Das FA sah wegen der Übertragung der Anwartschaft von der BfA auf das Versorgungswerk der EPA einen Anteil von 16 % der Grundversorgung als sonstige Einkünfte gemäß § 22 Nr. 1 Satz 3 Buchst. a Doppelbuchst. aa EStG an und besteuerte das restliche Ruhegehalt als Einkünfte aus nichtselbstständiger Arbeit. Die Aufteilung der Bezüge nahm das FA nach dem BMF-Schreiben vom 3.8.1998 (BStBl I 1998, 1042) vor. Die Klage hatte keinen Erfolg, da das FG den vom FA zugrunde gelegten Aufteilungsmaßstab für zutreffend hielt (FG München, Urteil vom 24.7.2019, 9 K 2869/17, Haufe-Index 13881194).
Entscheidung
Die Revision war begründet. Die vom FG vorgenommene Aufteilung der Einkünfte hielt aus den unter den Praxis-Hinweisen dargestellten Gründen der Höhe nach einer rechtlichen Überprüfung nicht stand, sodass die Sache an das FG zurückverwiesen werden musste.
Hinweis
Die Besteuerung von Altersbezügen, die ehemalige Angehörige von internationalen Institutionen erhalten, bereitet oft Probleme.

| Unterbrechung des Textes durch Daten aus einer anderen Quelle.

(* ===== verification/NtlmAuthentication.v ===== *)
(** * What a completed NTLM logon proves

    Theorems about [Ntlm.Acceptor] in every state a peer can bring it into: when
    it is complete, the verifier has answered for the response to this very
    challenge, and every other check was passed. *)

From S2P Require Import Prelude Buffers CodecLogic PreAuth CredsspCodec Credssp CredsspAcceptor LegacyCrypto NtlmCodec Ntlm NtlmSession.
From stdpp Require Import relations.
Open Scope Z_scope.

Module NtlmAuthentication.
Import NtlmCodec Ntlm.Ntlm.

Section Acceptor.
Context {V : Type} `{NtlmVerifier V} (md5 : list byte -> list byte) (hmac_md5 : list byte -> list byte -> list byte).
Abbreviation t := (Acceptor.t (V := V)).

(** Every call of an acceptor. *)
Inductive acts : t -> t -> Prop :=
  | acts_step s input r s' : Acceptor.step md5 hmac_md5 input s = Some (r, s') -> acts s s'
  | acts_wrap s bytes r s' : Acceptor.wrap_ hmac_md5 bytes s = Some (r, s') -> acts s s'
  | acts_unwrap s bytes r s' : Acceptor.unwrap hmac_md5 bytes s = Some (r, s') -> acts s s'
  | acts_get_mic s bytes r s' : Acceptor.get_mic hmac_md5 bytes s = Some (r, s') -> acts s s'
  | acts_verify_mic s bytes mic r s' : Acceptor.verify_mic hmac_md5 bytes mic s = Some (r, s') -> acts s s'
  | acts_reset s s' : Acceptor.reset_cipher_state s = Some s' -> acts s s'.

(** The challenge that the client answers is the one sent for its NEGOTIATE. *)
Definition offered (s : t) : Prop :=
  exists negotiate,
    decode_negotiate (Acceptor.negotiate_message_ s) = Ok negotiate /\ has_all (neg_flags negotiate) required_flags = true /\
    encode_challenge (Acceptor.challenge_for s (neg_flags negotiate)) = Some (Acceptor.challenge_message_ s) /\
    Acceptor.challenge_flags_ s = ch_flags (Acceptor.challenge_for s (neg_flags negotiate)) /\
    Acceptor.server_challenge_ s = default (Acceptor.random_ s) (Acceptor.config_challenge (Acceptor.config_ s)).

(** The client's channel bindings satisfy the policy. *)
Definition bindings_kept (config : Acceptor.AcceptorConfig (V := V)) (blob : Ntlmv2Blob) : Prop :=
  match Acceptor.channel_binding_policy config with
  | Acceptor.ignore => True
  | Acceptor.verify_if_present =>
      Acceptor.bindings_present blob = true -> Acceptor.channel_bindings config <> None ->
      find_av_pair (av_pairs blob) av_channel_bindings = Acceptor.channel_bindings config
  | Acceptor.require =>
      Acceptor.bindings_present blob = true /\ Acceptor.channel_bindings config <> None /\
      find_av_pair (av_pairs blob) av_channel_bindings = Acceptor.channel_bindings config
  end.

(** The keys of a session, which stay the same. *)
Definition keys (s : Session.t) : bool * list byte * list byte * list byte * list byte :=
  (Session.key_exch_ s, Session.send_signing_ s, Session.receive_signing_ s, Session.send_sealing_ s, Session.receive_sealing_ s).

(** The AUTHENTICATE message that was accepted, and what was checked. *)
Definition accepted (s : t) : Prop :=
  exists input m blob base exported session session0,
    decode_authenticate input = Ok m /\ user m <> [] /\ has_bits (auth_flags m) anonymous = false /\
    parse_ntlmv2_response (nt_challenge_response m) = Ok blob /\
    Acceptor.negotiated_flags_ s = Z.land (auth_flags m) (Acceptor.challenge_flags_ s) /\
    has_all (Acceptor.negotiated_flags_ s) required_flags = true /\
    bindings_kept (Acceptor.config_ s) blob /\
    v_session_base_key (Acceptor.verifier (Acceptor.config_ s)) (user m) (domain m) (Acceptor.server_challenge_ s)
      (nt_challenge_response m) = Some base /\
    Acceptor.exported_key (Acceptor.negotiated_flags_ s) base m = Some (Ok exported) /\
    (Acceptor.mic_announced blob = true -> mic m = Some (Acceptor.message_mic hmac_md5 exported (Acceptor.negotiate_message_ s)
       (Acceptor.challenge_message_ s) input (auth_flags m))) /\
    Acceptor.identity_ s = PreAuth.mkIdentity (of_bytes (user m)) (of_bytes (domain m)) /\
    Session.make md5 exported (Acceptor.negotiated_flags_ s) false = Some session0 /\
    Acceptor.session_ s = Some session /\ keys session = keys session0.

Definition ntlm_inv (config : Acceptor.AcceptorConfig (V := V)) (random : list byte) (now : Z) (s : t) : Prop :=
  Acceptor.config_ s = config /\ Acceptor.random_ s = random /\ Acceptor.now_ s = now /\
  match Acceptor.state_ s with
  | Acceptor.expect_negotiate | Acceptor.failed => Acceptor.session_ s = None
  | Acceptor.expect_authenticate => Acceptor.session_ s = None /\ offered s
  | Acceptor.complete => offered s /\ accepted s
  end.

Lemma screen_inv (s : t) input m negotiated blob : Acceptor.screen s input = Ok (m, negotiated, blob) ->
  decode_authenticate input = Ok m /\ user m <> [] /\ has_bits (auth_flags m) anonymous = false /\
  parse_ntlmv2_response (nt_challenge_response m) = Ok blob /\ negotiated = Z.land (auth_flags m) (Acceptor.challenge_flags_ s) /\
  has_all negotiated required_flags = true /\ bindings_kept (Acceptor.config_ s) blob.
Proof.
  unfold Acceptor.screen. destruct (decode_authenticate input) as [m0|] eqn:Ed; [|done]. cbn [rbind].
  destruct (has_bits (auth_flags m0) anonymous || _) eqn:Ea; [done|]. destruct (len _ <=? 24); [done|].
  destruct (has_all _ required_flags) eqn:Er; cbn [negb]; [|done].
  destruct (parse_ntlmv2_response _) as [blob0|] eqn:Ep; [|done]. cbn [rbind].
  destruct (Acceptor.check_bindings _ blob0) as [[]|] eqn:Eb; [|done]. cbn [rbind]. intros [= <- <- <-].
  apply orb_false_elim in Ea as [Ea Eu]. apply bool_decide_eq_false in Eu. split_and!; try done.
  clear - Eb. unfold bindings_kept, Acceptor.check_bindings, Acceptor.bindings_match in *.
  destruct (Acceptor.channel_binding_policy _); [done| |].
  - intros Hp Hn. destruct (Acceptor.channel_bindings _) as [b|]; [|done]. rewrite Hp in Eb. cbn in Eb. by case_bool_decide.
  - destruct (Acceptor.bindings_present blob0); cbn in Eb; [|done]. destruct (Acceptor.channel_bindings _) as [b|]; cbn in Eb; [|done].
    by case_bool_decide.
Qed.

Lemma check_mic_inv (s : t) input m blob exported : Acceptor.check_mic hmac_md5 s input m blob exported = Ok tt ->
  Acceptor.mic_announced blob = true -> mic m = Some (Acceptor.message_mic hmac_md5 exported (Acceptor.negotiate_message_ s)
    (Acceptor.challenge_message_ s) input (auth_flags m)).
Proof.
  unfold Acceptor.check_mic. intros E Ha. rewrite Ha in E. destruct (mic m) as [v|]; [|done]. case_bool_decide; [|done]. congruence.
Qed.

(** ** The invariant *)

Context (config : Acceptor.AcceptorConfig (V := V)) (random : list byte) (now : Z).
Abbreviation inv := (ntlm_inv config random now).

Lemma inv_made s : Acceptor.make config random now = Some s -> inv s.
Proof. unfold Acceptor.make. destruct (Acceptor.channel_binding_policy config), (Acceptor.channel_bindings config); by intros [= <-]. Qed.

Lemma ntlm_failed_inv (s : t) : inv s -> inv (Acceptor.with_state Acceptor.failed None s).
Proof. intros (? & ? & ? & _). by split_and!. Qed.

Lemma on_negotiate_inv s input r s' : inv s -> Acceptor.state_ s = Acceptor.expect_negotiate ->
  Acceptor.on_negotiate input s = Some (r, s') ->
  match r with Ok out => Credssp.step_complete out = false /\ inv s' | Err _ => s' = s end.
Proof.
  intros (Hc & Hr & Hn & Hs) Es. rewrite Es in Hs. unfold Acceptor.on_negotiate.
  destruct (decode_negotiate input) as [negotiate|e] eqn:Ed; [|by intros [= <- <-]].
  destruct (has_all (neg_flags negotiate) required_flags) eqn:Ef; cbn [negb]; [|by intros [= <- <-]].
  destruct (encode_challenge (Acceptor.challenge_for s (neg_flags negotiate))) as [bytes|] eqn:Ee; [|done].
  cbn [mbind option_bind]. intros [= <- <-]. split; [done|]. split_and!; try done. split; [done|].
  exists negotiate. by split_and!.
Qed.

Lemma on_authenticate_inv s input r s' : inv s -> Acceptor.state_ s = Acceptor.expect_authenticate ->
  Acceptor.on_authenticate md5 hmac_md5 input s = Some (r, s') ->
  match r with Ok _ => inv s' /\ Acceptor.state_ s' = Acceptor.complete | Err _ => s' = s end.
Proof.
  intros (Hc & Hr & Hn & Hs) Es. rewrite Es in Hs. destruct Hs as [Hnone Ho]. unfold Acceptor.on_authenticate.
  destruct (Acceptor.screen s input) as [[[m negotiated] blob]|e] eqn:Esc; [|by intros [= <- <-]].
  apply screen_inv in Esc as (H1 & H2 & H3 & H4 & H5 & H6 & H7).
  destruct (v_session_base_key _ _ _ _ _) as [base|] eqn:Ev; [|by intros [= <- <-]].
  destruct (Acceptor.exported_key negotiated base m) as [[exported|e]|] eqn:Ex; [|by intros [= <- <-]|done].
  cbn [mbind option_bind rbind]. destruct (Acceptor.check_mic _ _ _ _ _ _) as [[]|e] eqn:Em; [|by intros [= <- <-]]. cbn [rbind].
  destruct (Acceptor.read_target_name _ _) as [target|e]; [|by intros [= <- <-]]. cbn [rbind].
  destruct (Session.make md5 exported negotiated false) as [session|] eqn:Ek; [|done]. cbn [mbind option_bind].
  intros [= <- <-]. split; [|done]. split_and!; try done. split; [exact Ho|].
  exists input, m, blob, base, exported, session, session. split_and!; try done. by apply check_mic_inv.
Qed.

(** A step keeps the invariant; its last one completes the acceptor, and no other does. *)
Lemma step_inv s input r s' : inv s -> Acceptor.step md5 hmac_md5 input s = Some (r, s') ->
  inv s' /\ (forall out, r = Ok out -> Credssp.step_complete out = true -> Acceptor.state_ s' = Acceptor.complete) /\
  (Acceptor.state_ s = Acceptor.complete -> s' = s).
Proof.
  intros Hi. unfold Acceptor.step. destruct (Acceptor.state_ s) eqn:Es; [| |by intros [= <- <-]..].
  - destruct (Acceptor.on_negotiate input s) as [[r0 s0]|] eqn:En; [|done]. cbn [mbind option_bind].
    apply on_negotiate_inv in En; [|done..]. destruct r0 as [out|e]; intros [= <- <-].
    + destruct En as [Hf Hi']. split_and!; [done| |done]. intros out' [= <-]. congruence.
    + subst s0. split_and!; [by apply ntlm_failed_inv|done..].
  - destruct (Acceptor.on_authenticate md5 hmac_md5 input s) as [[r0 s0]|] eqn:En; [|done]. cbn [mbind option_bind].
    apply on_authenticate_inv in En; [|done..]. destruct r0 as [out|e]; intros [= <- <-].
    + destruct En as [Hi' Hf]. by split_and!.
    + subst s0. split_and!; [by apply ntlm_failed_inv|done..].
Qed.

(** The other calls only change the session, and not its keys. *)
Lemma session_inv (s : t) session session' : inv s -> Acceptor.session_ s = Some session -> keys session' = keys session ->
  inv (Acceptor.with_state (Acceptor.state_ s) (Some session') s).
Proof.
  intros (Hc & Hr & Hn & Hs) E Hk. split_and!; try done. cbn [Acceptor.state_ Acceptor.with_state].
  destruct (Acceptor.state_ s); [congruence|by destruct Hs; congruence| |congruence]. destruct Hs as [Ho Ha]. split; [exact Ho|].
  destruct Ha as (input & m & blob & base & exported & x & x0 & Ha). exists input, m, blob, base, exported, session', x0.
  destruct_and!. split_and!; try done. congruence.
Qed.

Lemma on_session_inv {A} (f : Session.t -> A * Session.t) (s : t) r s' :
  (forall x, keys (f x).2 = keys x) -> inv s -> Acceptor.on_session_ f s = Some (r, s') -> inv s' /\ Acceptor.state_ s' = Acceptor.state_ s.
Proof.
  intros Hf Hi. unfold Acceptor.on_session_, on_session. destruct (Acceptor.session_ s) as [x|] eqn:E; [|done]. cbn [mbind option_bind].
  intros [= <- <-]. split; [|done]. by apply (session_inv s x).
Qed.

Lemma wrap_keys bytes x : keys (Session.wrap_ hmac_md5 bytes x).2 = keys x.
Proof. unfold Session.wrap_. destruct (LegacyCrypto.apply _ _) as [b c]. by destruct (Session.finish _ _ _ _). Qed.
Lemma unwrap_keys bytes x : keys (Session.unwrap hmac_md5 bytes x).2 = keys x.
Proof.
  unfold Session.unwrap. destruct (ReaderOps.bytes _ _) as [[b r]|]; [|done]. destruct (LegacyCrypto.apply _ _) as [p c].
  destruct (Session.finish _ _ _ _) as [e c']. by case_bool_decide.
Qed.
Lemma get_mic_keys bytes x : keys (Session.get_mic hmac_md5 bytes x).2 = keys x.
Proof. unfold Session.get_mic. by destruct (Session.finish _ _ _ _). Qed.
Lemma verify_mic_keys bytes mic x : keys (Session.verify_mic hmac_md5 bytes mic x).2 = keys x.
Proof. unfold Session.verify_mic. destruct (Session.finish _ _ _ _) as [e c]. by case_bool_decide. Qed.
Lemma reset_keys x x' : Session.reset x = Some x' -> keys x' = keys x.
Proof.
  unfold Session.reset, Session.restart. destruct (LegacyCrypto.make (Session.send_sealing_ x)); cbn [mbind option_bind]; [|discriminate].
  destruct (LegacyCrypto.make _); cbn [mbind option_bind]; [|discriminate]. intros [= <-]. reflexivity.
Qed.

(** Every call keeps the invariant, and an acceptor that is complete stays so. *)
Lemma acts_inv s s' : acts s s' -> inv s -> inv s' /\ (Acceptor.state_ s = Acceptor.complete -> Acceptor.state_ s' = Acceptor.complete).
Proof.
  intros Ha Hi. destruct Ha as [s input r s' E|s bytes r s' E|s bytes r s' E|s bytes r s' E|s bytes mic r s' E|s s' E].
  - apply step_inv in E as (Hi' & _ & Hs); [|done]. split; [done|]. intros Ec. by rewrite (Hs Ec).
  - apply (on_session_inv (Session.wrap_ hmac_md5 bytes)) in E as [Hi' Es]; [|apply wrap_keys|exact Hi]. split; [exact Hi'|congruence].
  - apply (on_session_inv (Session.unwrap hmac_md5 bytes)) in E as [Hi' Es]; [|apply unwrap_keys|exact Hi]. split; [exact Hi'|congruence].
  - apply (on_session_inv (Session.get_mic hmac_md5 bytes)) in E as [Hi' Es]; [|apply get_mic_keys|exact Hi]. split; [exact Hi'|congruence].
  - apply (on_session_inv (Session.verify_mic hmac_md5 bytes mic)) in E as [Hi' Es]; [|apply verify_mic_keys|exact Hi]. split; [exact Hi'|congruence].
  - unfold Acceptor.reset_cipher_state in E. destruct (Acceptor.session_ s) as [x|] eqn:Ex; [|done]. cbn [mbind option_bind] in E.
    destruct (Session.reset x) as [x'|] eqn:Er; [|done]. cbn [mbind option_bind] in E. injection E as <-. split; [|done].
    apply (session_inv s x); [done|done|by apply reset_keys].
Qed.

Definition reachable (s : t) : Prop := exists s0, Acceptor.make config random now = Some s0 /\ rtc acts s0 s.

Lemma reachable_inv s : reachable s -> inv s.
Proof.
  intros (s0 & Hm & Hr). apply inv_made in Hm. induction Hr as [|s s1 s2 Ha Hr IH]; [done|]. apply IH. by eapply acts_inv.
Qed.

End Acceptor.

(** What [LocalNtlmVerifier] answers for: a response whose proof was made with the
    hash of the account, of this challenge and of all that follows the proof. *)
Lemma local_proof hmac_md5 (v : LocalNtlmVerifier.t) name realm challenge response base :
  LocalNtlmVerifier.session_base_key hmac_md5 v name realm challenge response = Some base ->
  44 <= len response /\ exists hash, LocalNtlmVerifier.lookup_ v name realm = Some hash /\
    let key := ntowf_v2 hmac_md5 hash name realm in
    take 16 response = hmac_md5 key (challenge ++ drop 16 response) /\ base = hmac_md5 key (take 16 response).
Proof.
  unfold LocalNtlmVerifier.session_base_key. destruct (Z.ltb_spec (len response) (16 + 28)) as [|Hl]; [done|].
  destruct (LocalNtlmVerifier.lookup_ v name realm) as [hash|] eqn:E; cbn [default is_some]; [|by rewrite andb_false_r].
  case_bool_decide as Ep; [|done]. intros [= <-]. split; [lia|]. exists hash. by split_and!.
Qed.
End NtlmAuthentication.
Lemma key_exchanged : Acceptor.exported_key supported_flags base_value response = Some (Ok exported_value).
Proof.
  unfold Acceptor.exported_key. change (has_bits supported_flags negotiate_key_exch) with true. cbv iota.
  change (encrypted_random_session_key response) with (LegacyCrypto.apply cipher exported_value).1.
  rewrite LegacyCrypto.len_apply. pose proof (exported_sized fit) as Hs. unfold len. rewrite Hs. cbn [negb Z.of_nat Z.eqb Pos.eqb].
  rewrite cipher_made. cbn [mbind option_bind]. destruct (LegacyCrypto.apply cipher exported_value) as [out c] eqn:Ea.
  cbn [fst]. by rewrite (LegacyCrypto.apply_inverse _ _ _ _ Ea).
Qed.

Definition done_acceptor (session : Session.t) : Acceptor.t (V := V) :=
  Acceptor.mk ac server_random server_now Acceptor.complete challenge_value (negotiate_bytes hello) (challenge_bytes offer)
    (ch_flags offer) supported_flags (Initiator.config_target_name ic)
    (Acceptor.bindings_match ac sent_blob && match Acceptor.channel_binding_policy ac with Acceptor.ignore => false | _ => true end)
    (PreAuth.mkIdentity (of_bytes (Initiator.config_user ic)) (of_bytes (Initiator.config_domain ic))) (Some session).

Lemma target_read : Acceptor.read_target_name sent_blob None = Ok (Initiator.config_target_name ic).
Proof.
  unfold Acceptor.read_target_name. cbn [av_pairs sent_blob]. rewrite pairs_eq. pose proof (target_plain fit) as Ht.
  destruct (Initiator.config_target_name ic) as [name|]; [|done].
  match goal with |- context [find_av_pair ?l av_target_name] => change (find_av_pair l av_target_name) with (Some (wide name)) end.
  cbv iota. unfold wide. by rewrite name_decodes.
Qed.

Lemma acceptor_accepts session : Session.make md5 exported_value supported_flags false = Some session ->
  Acceptor.step md5 hmac_md5 (authenticate_bytes response) acceptor_waiting = Some (Ok (mkStep [] true), done_acceptor session).
Proof.
  intros Es. unfold Acceptor.step. cbn [Acceptor.state_ acceptor_waiting]. unfold Acceptor.on_authenticate. rewrite response_screened.
  cbn [Acceptor.config_ Acceptor.server_challenge_ acceptor_waiting].
  change (nt_challenge_response response) with (proof_value ++ temp). change (user response) with (Initiator.config_user ic).
  change (domain response) with (Initiator.config_domain ic).
  pose proof (account_known fit challenge_value temp (proj1 len_temp)) as Hk. cbv zeta in Hk. fold key_value in Hk. fold proof_value in Hk.
  fold base_value in Hk. rewrite Hk, key_exchanged. cbn [mbind option_bind rbind]. fold acceptor_waiting. rewrite mic_checks.
  cbn [rbind]. change (Acceptor.target_name_ acceptor_waiting) with (@None (list byte)). rewrite target_read. cbn [rbind]. rewrite Es.
  done.
Qed.

Lemma len_response : 0 < len (authenticate_bytes response) <= 40000.
Proof.
  pose proof (with_mic_ok mic_value (hmac_size _ _)) as Hok. fold response in Hok. unfold authenticate_ok in Hok.
  pose proof (names_plain fit) as Hn. cbn [forallb] in Hn. bools. pose proof len_temp. pose proof (exported_sized fit).
  pose proof (wide_bound (Initiator.config_user ic) ltac:(done)). pose proof (wide_bound (Initiator.config_domain ic) ltac:(done)).
  pose proof (wide_bound (Initiator.config_workstation ic) ltac:(done)).
  assert (len proof_value = 16) as Hp by (unfold len, proof_value, nt_proof_str; by rewrite hmac_size).
  assert (len mic_value = 16) as Hm by (unfold len, mic_value; by rewrite hmac_size).
  assert (len (authenticate_bytes response) = 88 + len (concat (authenticate_datas response))) as ->
    by (rewrite len_authenticate_bytes; unfold authenticate_size; change (mic_part (mic response)) with mic_value; rewrite Hm; done).
  assert (authenticate_datas response = [wide (Initiator.config_domain ic); wide (Initiator.config_user ic);
    wide (Initiator.config_workstation ic); replicate 24 (byte_of 0); proof_value ++ temp; (LegacyCrypto.apply cipher exported_value).1]) as -> by done.
  cbn [concat]. rewrite !len_app, LegacyCrypto.len_apply. change (len (replicate 24 (byte_of 0))) with 24. change (len []) with 0.
  unfold len in *. lia.
Qed.

(** ** As mechanisms of CredSSP *)

(** Complete, with sessions that belong together, and with this identity. *)
Definition ntlm_paired (who : PreAuth.Identity) (ci : option Initiator.t) (ca : option (Acceptor.t (V := V))) : Prop :=
  match ci, ca with
  | Some i, Some a =>
      match Initiator.session_ i, Acceptor.session_ a with
      | Some si, Some sa => mirrored si sa /\ Acceptor.identity_ a = who
      | _, _ => False
      end
  | _, _ => False
  end.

Im Streitfall waren die Alterseinkünfte eines früheren Beamten des Europäischen Patentamtes (EPA) zu beurteilen.
1. Im Grundsatz führt das Ruhegehalt, das von einer internationalen Organisation bezogen wird, zu Versorgungsbezügen gemäß § 19 Abs. 1 Satz 1 Nr. 2 und Abs. 2 EStG.
2. Dies gilt aber nicht für Versorgungsbezüge, soweit sie auf der Übertragung von bei der BfA bzw. DRV begründeten Rentenanwartschaften beruhen. Insoweit liegen Einkünfte der Basisversorgung nach § 22 Nr. 1 Satz 3 Buchst. a Doppelbuchst. aa EStG vor. Dies ist das Ergebnis einer rechtsvergleichenden Qualifizierung der internationalen Bezüge. Gegen die anteilige Zuordnung zu den Einkünften gemäß § 22 Nr. 1 Satz 3 Buchst. a Doppelbuchst. aa EStG spricht auch nicht, dass mit der Übertragung der Rentenanwartschaft auf das Versorgungssystem der EPA alle Ansprüche des Versicherten gegen die inländische gesetzliche Rentenversicherung erlöschen. Vielmehr ist zu berücksichtigen, dass das EPA die übertragene Anwartschaft – wenn auch in Gestalt eines anderen Systems – fortführt.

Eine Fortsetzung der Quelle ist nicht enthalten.